NEW YORK: An upcoming book challenging whether diplomatic and military support for Israel is in the best interests of the United States is set to spark fresh debate on Washington's role in the Middle East.

"The Israel Lobby and US Foreign Policy," written by two of the United States' most influential political science professors, is set to hit the bookshelves next Tuesday and promises to break the taboo on the subject. Written by John Mearsheimer from the University of Chicago and Stephen Walt from Harvard, the book follows an article they published last year that stirred impassioned debate by setting out a similar position.

Their thesis is that US endorsement of Israel is not fully explained by strategic or moral reasons, but by the pressure exerted by Jewish lobbyists, Christian fundamentalists and neo-conservatives with Zionist sympathies.

The result, according to the book, is an unbalanced US foreign policy in the Middle East, the US invasion of Iraq, the threat of war with Iran or Syria and a fragile security situation for the entire Western world. "Israel is not the strategic asset to the United States that many claim. Israel may have been a strategic asset during the Cold War, but it has become a growing liability now that the Cold War is over," the authors said.

"Unconditional support for Israel has reinforced anti-Americanism around the world, helped fuel America's terrorism problem, and strained relations with other key allies in Europe, the Middle East, and Asia," they added.

According to the two writers, "backing Israel's harsh treatment of the Palestinians has reinforced Anti-Americanism around the world and almost certainly helped terrorists recruit new followers." Abraham Foxman, director of the Anti-Defamation League, described the book as "an insidious, biased account of the Arab-Israeli conflict and of the role of supporters of Israel in the US," in an interview with AFP.

"Everything about American policy toward the conflict is presented in exaggerated form, as if America is completely one-sided in support of Israel and that those policies are simply the product of the Israel lobby." He is countering Mearsheimer and Walt's book with his own title: "The Deadliest Lies: The Israel Lobby and the Myth of Jewish Control," due out on the same day.

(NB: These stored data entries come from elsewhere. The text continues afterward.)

(** A field that cannot be added is logged and left out. *)
Definition add_entry (x : option mamaFieldDescriptorImpl) (m : msg) : msg :=
  match x with
  | None => m
  | Some x => if in_message (mType x) then snd (fm_add (mkField (Some (mName x)) (mFid x) (mType x)) m) else m
  end.

Fixpoint populate_loop (n : nat) (i : Z) (m : msg) : DM msg :=
  match n with
  | O => mret m
  | S n' => x ← rd i; populate_loop n' (i + 1) (add_entry x m)
  end.

Definition populateMessageFromDictionary (m : msg) : DM msg :=
  size ← gets mDictSize;
  populate_loop (Z.to_nat size) 0 m.

Definition mamaDictionary_getDictionaryMessage : DM (mama_status * msg) :=
  m ← populateMessageFromDictionary fm_empty;
  mret (MAMA_STATUS_OK, m).

Definition mamaDictionary_fillDictionaryMessage (m : msg) : DM (mama_status * msg) :=
  m ← populateMessageFromDictionary m;
  mret (MAMA_STATUS_OK, m).

(** The callback of the dictionary's subscription.  [status] and [type] are those
    of the message. *)
Inductive dict_status : Type := StatusOk | StatusTimeout | StatusOther.

Definition processMsg (e : allocs) (status : dict_status) (expected : bool) (m : msg) : DM unit :=
  match status with
  | StatusTimeout => modify (say OnTimeout)
  | _ =>
      if match status with StatusOk => false | _ => negb expected end then modify (say OnError)
      else
        mamaDictionary_buildDictionaryFromMessage e m ;;
        modify (set_mSubscription false) ;;
        modify (say OnComplete)
  end.

End Messages.

(** ** From and to text files

    A file is its contents.  [snprintf] keeps 255 characters of a line. *)

Definition BAR : ascii := chr 124.
Definition NEWLINE : ascii := chr 10.

(** The first characters of a buffer, and the buffer from an offset on. *)
Fixpoint stake (n : nat) (s : string) : string :=
  match n, s with
  | S n', String c s' => String c (stake n' s')
  | _, _ => EmptyString
  end.

Fixpoint sdrop (n : nat) (s : string) : string :=
  match n, s with
  | S n', String _ s' => sdrop n' s'
  | _, _ => s
  end.

Definition line_of (x : mamaFieldDescriptorImpl) : string :=
  stake 255 (put_d (mFid x) (String BAR (mName x ++ String BAR (put_d (mType x) (String NEWLINE EmptyString))))).

Fixpoint write_loop (n : nat) (i : Z) (file : string) : DM string :=
  match n with
  | O => mret file
  | S n' =>
      x ← rd i;
      write_loop n' (i + 1) (match x with Some x => file ++ line_of x | None => file end)%string
  end.

(** [open]: whether the file can be opened. *)
Definition mamaDictionary_writeToFile (open : bool) : DM (mama_status * string) :=
  if open then
    size ← gets mDictSize;
    file ← write_loop (Z.to_nat size) 0 EmptyString;
    mret (MAMA_STATUS_OK, file)
  else mret (MAMA_STATUS_IO_ERROR, EmptyString).

(** [fgets] with room for [n] characters: up to and with the next newline. *)
Fixpoint fgets (n : nat) (file : string) : string * string :=
  match n, file with
  | S n', String c file' =>
      if Ascii.eqb c NEWLINE then (String c EmptyString, file')
      else let '(line, rest) := fgets n' file' in (String c line, rest)
  | _, _ => (EmptyString, file)
  end.

(** The C string at the start of a buffer. *)
Definition cstr (s : string) : string := default s (c_string s).

Fixpoint strip_spaces (s : string) : string :=
  match s with
  | EmptyString => EmptyString
  | String c s' =>
      match strip_spaces s' with
      | EmptyString => if is_space c then EmptyString else String c EmptyString
      | r => String c r
      end
  end.

Definition stripTrailingWhiteSpace (buffer : string) : string := strip_spaces (cstr buffer).

Fixpoint bars (s : string) : nat :=
  match s with
  | EmptyString => O
  | String c s' => if Ascii.eqb c BAR then S (bars s') else bars s'
  end.

(** Whether the first and the last delimiter exist and differ. *)
Definition validateDelimLine (c : string) : bool := (2 <=? bars c)%nat.

(** Puts NUL for the next delimiter, found across NULs, and returns the buffer
    with the offset behind it; [None]: the search leaves the buffer. *)
Fixpoint getNextDelimStr (c : string) : option (string * nat) :=
  match c with
  | EmptyString => None
  | String x c' =>
      if Ascii.eqb x BAR then Some (String NUL c', 1%nat)
      else '(b, n) ← getNextDelimStr c'; Some (String x b, S n)
  end.

Definition at_ (offset : nat) (buffer : string) : string := cstr (sdrop offset buffer).

Definition atoi (s : string) : Z := i32 (strtol s).
Lemma duplicate_loop_spec d a : mDict d = Some a -> forall n i, (i + n < length a)%nat ->
  wp (duplicate_loop n (Z.of_nat i)) d (fun r d' => d' = d /\ r = has_twins (take (S n) (drop i a))).
Proof.
  intros Ed. induction n as [|n IH]; intros i Hi; cbn [duplicate_loop].
  { apply wp_ret. split; [done|]. destruct (drop i a) as [|[x|] l]; [done|cbn; by rewrite take_0|cbn; by rewrite take_0]. }
  apply (wp_rd_drop d a i); [done|lia|]. intros x Hd. rewrite Hd. replace (Z.of_nat i + 1) with (Z.of_nat (S i)) by lia.
  destruct x as [x|].
  - apply wp_bind. eapply wp_mono; [apply (duplicate_of_spec d a _ Ed (S n) (S i)); lia|]. cbn beta. intros b d' [-> ->].
    cbn [take has_twins]. destruct (existsb _ _); [by apply wp_ret|]. apply IH. lia.
  - apply IH. lia.
Qed.

(** The fields of [m] in the order of their ids. *)
Definition lists (m : dmap) (l : list mamaFieldDescriptorImpl) : Prop :=
  StronglySorted (fun x y => mFid x < mFid y) l /\ forall x, x ∈ l <-> m !! mFid x = Some (mType x, mName x).

Lemma omap_sorted a : forall off : Z,
  (forall i x, a !! i = Some (Some x) -> mFid x = off + Z.of_nat i) ->
  StronglySorted (fun x y => mFid x < mFid y) (omap id a) /\ Forall (fun x => off <= mFid x) (omap id a).
Proof.
  induction a as [|e a IH]; intros off Ha; [split; constructor|].
  destruct (IH (off + 1)) as [S F]. { intros i x Hx. rewrite (Ha (S i) x Hx). lia. }
  destruct e as [x|]; cbn.
  - specialize (Ha 0%nat x eq_refl) as Hx. split; constructor; try done; try lia.
    all: eapply Forall_impl; [exact F|]; cbn; intros y Hy; lia.
  - split; [done|]. eapply Forall_impl; [exact F|]. cbn. intros y Hy. lia.
Qed.

Lemma elem_of_present d x : x ∈ present d <-> exists i, arr d !! i = Some (Some x).
Proof.
  unfold present. rewrite list_elem_of_omap. split.
  - intros (e & He & Hid). cbn in Hid. subst e. by apply list_elem_of_lookup in He.
  - intros [i Hi]. exists (Some x). split; [by eapply list_elem_of_lookup_2|done].
Qed.

Lemma arr_entry pending d m i x :
  drep pending d m -> arr d !! i = Some (Some x) -> mFid x = Z.of_nat i /\ m !! mFid x = Some (mType x, mName x).
Proof.
  intros R Hx. pose proof (dr_entry _ _ _ R (Z.of_nat i)) as E. unfold entry in E.
  destruct (Z.ltb_spec (Z.of_nat i) 0); [lia|]. rewrite Nat2Z.id, Hx in E. cbn in E.
  destruct (m !! Z.of_nat i) as [[t n]|] eqn:Em; [|done]. by injection E as ->.
Qed.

Mearsheimer and Walt highlight the three billion dollars in US economic and military aid that Israel receives every year - more than any other country. They also point to Washington's diplomatic support: between 1972 and 2006, the United States vetoed 42 United Nations Security Council resolutions that were critical of Israel, while watering down many others under threat of veto. Foxman counters that the special relationship works both ways and that the United States has gained much out of its ally.

The Chicago Council on Global Affairs canceled a public debate on the issue planned for September and featuring Mearsheimer and Walt when they were unable to schedule a time that Foxman could also manage.

In the conclusion of their book, Mearsheimer and Walt say that the United States must change its policy towards Israel. "The United States would be a better ally if its leaders could make support for Israel more conditional and if they could give their Israeli counterparts more candid advice without facing a backlash from the Israel lobby." With just over a year until the 2008 US presidential election, however, they said the issue was unlikely to even enter the debate.